Il y a quelques semaines, nous faisions état de la promesse faite à l’aide à domicile par ses assureurs prévoyance – pour mémoire : l’AG2R, Malakoff Humanis, Mutex – au sujet du maintien de salaire en cas de garde d’enfants ou pour les salariés à risques.
Après plusieurs semaines d’incertitudes, les partenaires de la branche avaient finalement accepté de prendre en charge, aux conditions contractuelles des prises en charge prévoyance – soit : avec une franchise de trois jours et pour les salariés ayant six mois au moins d’ancienneté – l’indemnisation de certains arrêts de travail liés à la crise sanitaire de la Covid-19 et qui n’entraient pas nécessairement dans le cadre du régime de branche. Il s’agissait des arrêts pour garde d’enfants – pour la période du 17 mars au 30 avril, sans limite d’âge pour les enfants handicapés et de moins de 16 ans pour les autres – ou pour l’isolement subi par les salariés non malades mais présentant un « risque élevé » ou vivant avec une personne à risque.

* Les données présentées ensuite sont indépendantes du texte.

Lemma aht20_Init_calibration_witness :
  aht20_Init (sim_world [[x10]; [x10]]) =
    Done AHT20_Res_ERR (after_init (sim_world [[x10]; [x10]]))
  /\ aht20_Init (sim_world [[x10]; [x18]]) =
       Done AHT20_Res_OK (after_init (sim_world [[x10]; [x18]]))
  /\ In (Ev_write __AHT20_Add _AHT20_CMD_Init) (init_events (sim_world [[x10]; [x18]])).
Proof.
  split; [| split].
  - apply (proj2 (proj1 (proj2 (proj2 (proj2
             (aht20_Init_calibration (sim_world [[x10]; [x10]]))))))).
    vm_compute. reflexivity.
  - apply (proj2 (proj2 (proj2 (proj2 (proj2
             (aht20_Init_calibration (sim_world [[x10]; [x18]]))))))).
    vm_compute. reflexivity.
  - apply (proj2 (proj1 (proj2 (aht20_Init_calibration (sim_world [[x10]; [x18]]))))).
    vm_compute. reflexivity.
Defined.

Lemma aht20_never_timeout_witness :
  aht20_getData 0x100 (sim_world [frame_half]) =
    Done AHT20_Res_OK (stored 0x100 (decode frame_half) (after_measure (sim_world [frame_half])))
  /\ (AHT20_Res_OK = AHT20_Res_OK \/ AHT20_Res_OK = AHT20_Res_ERR).
Proof.
  assert (E : aht20_getData 0x100 (sim_world [frame_half]) =
              Done AHT20_Res_OK
                (stored 0x100 (decode frame_half) (after_measure (sim_world [frame_half]))))
    by (vm_compute; reflexivity).
  split; [exact E |].
  exact (proj2 (aht20_never_timeout 0x100 (sim_world [frame_half])) _ _ E).
Defined.

Lemma aht20_getData_validates_before_access_witness :
  ram (sim_world [frame_uncal]) !! 0 = None
  /\ aht20_getData 0 (sim_world [frame_uncal]) =
       Done AHT20_Res_ERR (after_measure (sim_world [frame_uncal]))
  /\ ram (after_measure (sim_world [frame_uncal])) = ram (sim_world [frame_uncal]).
Proof.
  split; [vm_compute; reflexivity |].
  apply (proj1 (aht20_getData_validates_before_access 0 (sim_world [frame_uncal]))).
  left. vm_compute. reflexivity.
Defined.

Lemma aht20_getData_roundtrip_witness :
  (exists w' o,
     aht20_getData 0x100 (sim_world [frame_full]) = Done AHT20_Res_OK w'
     /\ ram w' !! 0x100 = Some o
     /\ Temp o =
        SFsub 24 128
          (SFmul 24 128 (b32_of_Z (raw_Temp (measure_frame (sim_world [frame_full]))))
                 (S754_finite false 13107209 (-36)))
          (S754_finite false 13107200 (-18))
     /\ Humidity o =
        SFmul 24 128 (b32_of_Z (raw_Humi (measure_frame (sim_world [frame_full]))))
              (S754_finite false 13107141 (-37)))
  /\ (exists w' o,
        aht20_getData 0x100 (sim_world [pack_frame x18 0x80000 0x60000])
          = Done AHT20_Res_OK w'
        /\ ram w' !! 0x100 = Some o
        /\ sf_finite (Temp o) = true
        /\ sf_finite (Humidity o) = true
        /\ (Qabs (SF2Q (Temp o) - temperature_C 0x60000) <= 16 # 100000)%Q
        /\ (Qabs (SF2Q (Humidity o) - humidity_pct 0x80000) <= 5 # 10000)%Q).
Proof.
  split.
  - apply (proj1 (aht20_getData_roundtrip 0x100 (sim_world [frame_full])
                    (ex_intro _ _ eq_refl))).
    + vm_compute. reflexivity.
    + vm_compute. reflexivity.
  - apply (proj2 (aht20_getData_roundtrip 0x100
                    (sim_world [pack_frame x18 0x80000 0x60000])
                    (ex_intro _ _ eq_refl)) x18).
    + change (2 ^ 20) with 1048576. lia.
    + change (2 ^ 20) with 1048576. lia.
    + vm_compute. reflexivity.
    + vm_compute. reflexivity.
    + vm_compute. reflexivity.
Defined.
Record ClientContext := {
  interfaces : list nat;
  callbacks : list nat;
  next_handle : nat
}.

(** An [osvr::clientkit::Interface] object: empty, or holding a handle. *)
Definition Interface := option nat.

Definition notEmpty (i : Interface) : bool :=
  match i with Some _ => true | None => false end.

(** [i.free()]: the interface leaves the context, with its callback, and
    the object becomes empty. *)
Definition free (i : Interface) (c : ClientContext)
  : Interface * ClientContext :=
  match i with
  | Some h =>
      (None,
       {| interfaces := List.remove Nat.eq_dec h (interfaces c);
          callbacks := List.remove Nat.eq_dec h (callbacks c);
          next_handle := next_handle c |})
  | None => (None, c)
  end.

(** [c.getInterface(path)]: a new interface. *)
Definition getInterface (c : ClientContext) : Interface * ClientContext :=
  (Some (next_handle c),
   {| interfaces := next_handle c :: interfaces c;
      callbacks := callbacks c;
      next_handle := S (next_handle c) |}).

(** [i.registerCallback(f, userdata)] *)
Definition registerCallback (i : Interface) (c : ClientContext)
  : ClientContext :=
  match i with
  | Some h =>
      {| interfaces := interfaces c;
         callbacks := h :: callbacks c;
         next_handle := next_handle c |}
  | None => c
  end.

(** A device's tracker interface member and the context it refers to. *)
Record Session := {
  trackerInterface : Interface;
  context : ClientContext
}.

(** A device that has not been activated yet, in a context that has
    handed out [n] interfaces so far, none of them live. *)
Definition fresh (n : nat) : Session :=
  {| trackerInterface := None;
     context := {| interfaces := nil; callbacks := nil; next_handle := n |} |}.

(** [if (i.notEmpty()) { i.free(); }] *)
Definition free_if_notEmpty (s : Session) : Session :=
  if notEmpty (trackerInterface s)
  then let (i, c) := free (trackerInterface s) (context s) in
       {| trackerInterface := i; context := c |}
  else s.

(** [i = c.getInterface("/me/head"); i.registerCallback(..., this);] *)
Definition acquire_and_register (s : Session) : Session :=
  let (i, c) := getInterface (context s) in
  {| trackerInterface := i; context := registerCallback i c |}.

(** The handles an interface object accounts for. *)
Definition held (i : Interface) : list nat :=
  match i with Some h => h :: nil | None => nil end.

(** Nothing is live in the context but the device's own interface, and
    that one has the callback. *)
Definition tidy (s : Session) : Prop :=
  interfaces (context s) = held (trackerInterface s) /\
  callbacks (context s) = held (trackerInterface s).

End ClientKit.

(** ** The single-header device (class OSVRTrackedDevice with its own
       display configuration) *)

Module TrackedDevice.

(** Modelled from the spec: the layout modes of
    [OSVRDisplayConfiguration] (osvr_display_configuration.h is not part
    of the sources). [UNRECOGNIZED n] is any other value of the
    enumeration type, which the [switch] sends to [default]. *)
Inductive DisplayMode :=
| HORIZONTAL_SIDE_BY_SIDE
| VERTICAL_SIDE_BY_SIDE
| FULL_SCREEN
| UNRECOGNIZED (n : Z).

(** The getters of [OSVRDisplayConfiguration] the device calls. *)
Record OSVRDisplayConfiguration := {
  getDisplayMode : DisplayMode;
  getDisplayWidth : Z;
  getDisplayHeight : Z;
  getHorizontalFOVRadians : R;
  getFOVAspectRatio : R;
  getIPDMeters : R
}.

Record OSVRTrackedDevice := {
  m_DisplayConfiguration : OSVRDisplayConfiguration;
  pose_ : DriverPose_t
}.

(** The four out-parameters of [GetEyeOutputViewport]. *)
Record Viewport := {
  x : Z;
  y : Z;
  width : Z;
  height : Z
}.

(** [OSVRTrackedDevice::GetEyeOutputViewport]. The second component
    tells whether the "Unexpected display mode type" line went to
    [std::cerr]. *)
Definition GetEyeOutputViewport (self : OSVRTrackedDevice) (eye : Hmd_Eye)
  : Viewport * bool :=
  let cfg := m_DisplayConfiguration self in
  match getDisplayMode cfg with
  | HORIZONTAL_SIDE_BY_SIDE =>
      let width := wrap32 (Z.quot (getDisplayWidth cfg) 2) in
      let height := wrap32 (getDisplayHeight cfg) in
      let x := if Hmd_Eye_eqb Eye_Left eye then 0 else width in
      let y := 0 in
      ({| x := x; y := y; width := width; height := height |}, false)
  | VERTICAL_SIDE_BY_SIDE =>
      let width := wrap32 (getDisplayWidth cfg) in
      let height := wrap32 (Z.quot (getDisplayHeight cfg) 2) in
      let x := 0 in
      let y := if Hmd_Eye_eqb Eye_Left eye then 0 else height in
      ({| x := x; y := y; width := width; height := height |}, false)
  | FULL_SCREEN =>
      let width := wrap32 (getDisplayWidth cfg) in
      let height := wrap32 (getDisplayHeight cfg) in
      ({| x := 0; y := 0; width := width; height := height |}, false)
  | UNRECOGNIZED _ =>
      let width := wrap32 (getDisplayWidth cfg) in
      let height := wrap32 (getDisplayHeight cfg) in
      ({| x := 0; y := 0; width := width; height := height |}, true)
  end.

(** The pixels of a viewport. *)
Definition in_viewport (v : Viewport) (px py : Z) : bool :=
  (x v <=? px) && (px <? x v + width v) &&
  (y v <=? py) && (py <? y v + height v).

(** The full display rectangle [(0, 0, W, H)]. *)
Definition full_rectangle (W H : Z) : Viewport :=
  {| x := 0; y := 0; width := W; height := H |}.

(** The policy table in the spec's words: size and origin of an eye's
    viewport for each layout mode ([/] is the integer quotient). *)
Definition viewport_policy (mode : DisplayMode) (W H : Z) (eye : Hmd_Eye)
  : Viewport :=
  match mode, eye with
  | HORIZONTAL_SIDE_BY_SIDE, Eye_Left =>
      {| x := 0; y := 0; width := W / 2; height := H |}
  | HORIZONTAL_SIDE_BY_SIDE, Eye_Right =>
      {| x := W / 2; y := 0; width := W / 2; height := H |}
  | VERTICAL_SIDE_BY_SIDE, Eye_Left =>
      {| x := 0; y := 0; width := W; height := H / 2 |}
  | VERTICAL_SIDE_BY_SIDE, Eye_Right =>
      {| x := 0; y := H / 2; width := W; height := H / 2 |}
  | FULL_SCREEN, _ => {| x := 0; y := 0; width := W; height := H |}
  | UNRECOGNIZED _, _ => {| x := 0; y := 0; width := W; height := H |}
  end.

(** Two viewports tile a rectangle: they share no pixel (no overlap) and
    a pixel is in the rectangle exactly when it is in one of them (no
    gap, nothing outside). *)
Definition tiles (l r full : Viewport) : Prop :=
  forall px py : Z,
    (in_viewport l px py && in_viewport r px py = false) /\
    (in_viewport full px py = in_viewport l px py || in_viewport r px py).

(** A device in horizontal side-by-side mode with resolution [(W, H)]. *)
Definition side_by_side (W H : Z) (fov aspect ipd : R) (pose : DriverPose_t)
  : OSVRTrackedDevice :=
  {| m_DisplayConfiguration :=
       {| getDisplayMode := HORIZONTAL_SIDE_BY_SIDE;
          getDisplayWidth := W;
          getDisplayHeight := H;
          getHorizontalFOVRadians := fov;
          getFOVAspectRatio := aspect;
          getIPDMeters := ipd |};
     pose_ := pose |}.

(** [Eigen::Matrix4d], entries by row and column. *)
Definition Matrix4d := nat -> nat -> R.

(** [Eigen::Affine3d(Eigen::Translation3d(Eigen::Vector3d(tx, ty, tz)))]
    as a 4x4 matrix. *)
Definition Translation3d (tx ty tz : R) : Matrix4d :=
  fun i j =>
    if Nat.eqb i j then 1%R
    else if Nat.eqb j 3
         then match i with
              | O => tx
              | S O => ty
              | S (S O) => tz
              | _ => 0%R
              end
         else 0%R.

(** Matrix product. *)
Definition mul4 (A B : Matrix4d) : Matrix4d :=
  fun i j =>
    (A i 0%nat * B 0%nat j + A i 1%nat * B 1%nat j
     + A i 2%nat * B 2%nat j + A i 3%nat * B 3%nat j)%R.

(** [make_projection_matrix] of projection_matrix.h, which is not part
    of the sources; [GetProjectionRaw] is parametric in it. *)
Class ProjectionMatrix := {
  make_projection_matrix : R -> R -> R -> R -> Matrix4d
}.

(** The four out-parameters of [GetProjectionRaw]. *)
Record ProjectionRaw := {
  left : R;
  right : R;
  top : R;
  bottom : R
}.

(** [OSVRTrackedDevice::GetProjectionRaw] *)
Definition GetProjectionRaw `{ProjectionMatrix} (self : OSVRTrackedDevice)
    (eye : Hmd_Eye) : ProjectionRaw :=
  let cfg := m_DisplayConfiguration self in
  let z_near := (1 / 10)%R in
  let z_far := 100%R in
  let center :=
    make_projection_matrix (getHorizontalFOVRadians cfg)
      (getFOVAspectRatio cfg) z_near z_far in
  let eye_translation := (getIPDMeters cfg / 2)%R in
  let eye_translation :=
    if Hmd_Eye_eqb Eye_Left eye then (eye_translation * -1)%R
    else eye_translation in
  let translation := Translation3d eye_translation 0 0 in
  let eye_matrix := mul4 translation center in
  let near :=
    (eye_matrix 2%nat 3%nat / (eye_matrix 2%nat 2%nat - 1))%R in
  let far :=
    (eye_matrix 2%nat 3%nat / (eye_matrix 3%nat 3%nat + 1))%R in
  {| bottom := (near * (eye_matrix 1%nat 2%nat - 1) / eye_matrix 1%nat 1%nat)%R;
     top := (near * (eye_matrix 1%nat 2%nat + 1) / eye_matrix 1%nat 1%nat)%R;
     left := (near * (eye_matrix 0%nat 2%nat - 1) / eye_matrix 0%nat 0%nat)%R;
     right := (near * (eye_matrix 0%nat 2%nat + 1) / eye_matrix 0%nat 0%nat)%R |}.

Hélas pour les représentants de l’aide à domicile, d’après nos informations, dans les faits, le dossier n’avance pas aussi vite qu’il le devrait. Lors de la dernière réunion paritaire de la branche, qui a eu lieu début juin, ils ont ainsi dû déplorer l’absence de réception d’une confirmation écrite du geste promis par les assureurs. Plus problématique, de nombreux employeurs de la branche ne réussiraient pas, dans les faits, à obtenir les prises en charge évoquées dans l’accord informel entre la branche et ses partenaires. Gageons que la prochaine réunion paritaire de l’aide à domicile sera l’occasion pour ses partenaires sociaux d’apprendre que les choses évoluent dans le bon sens dans ce domaine.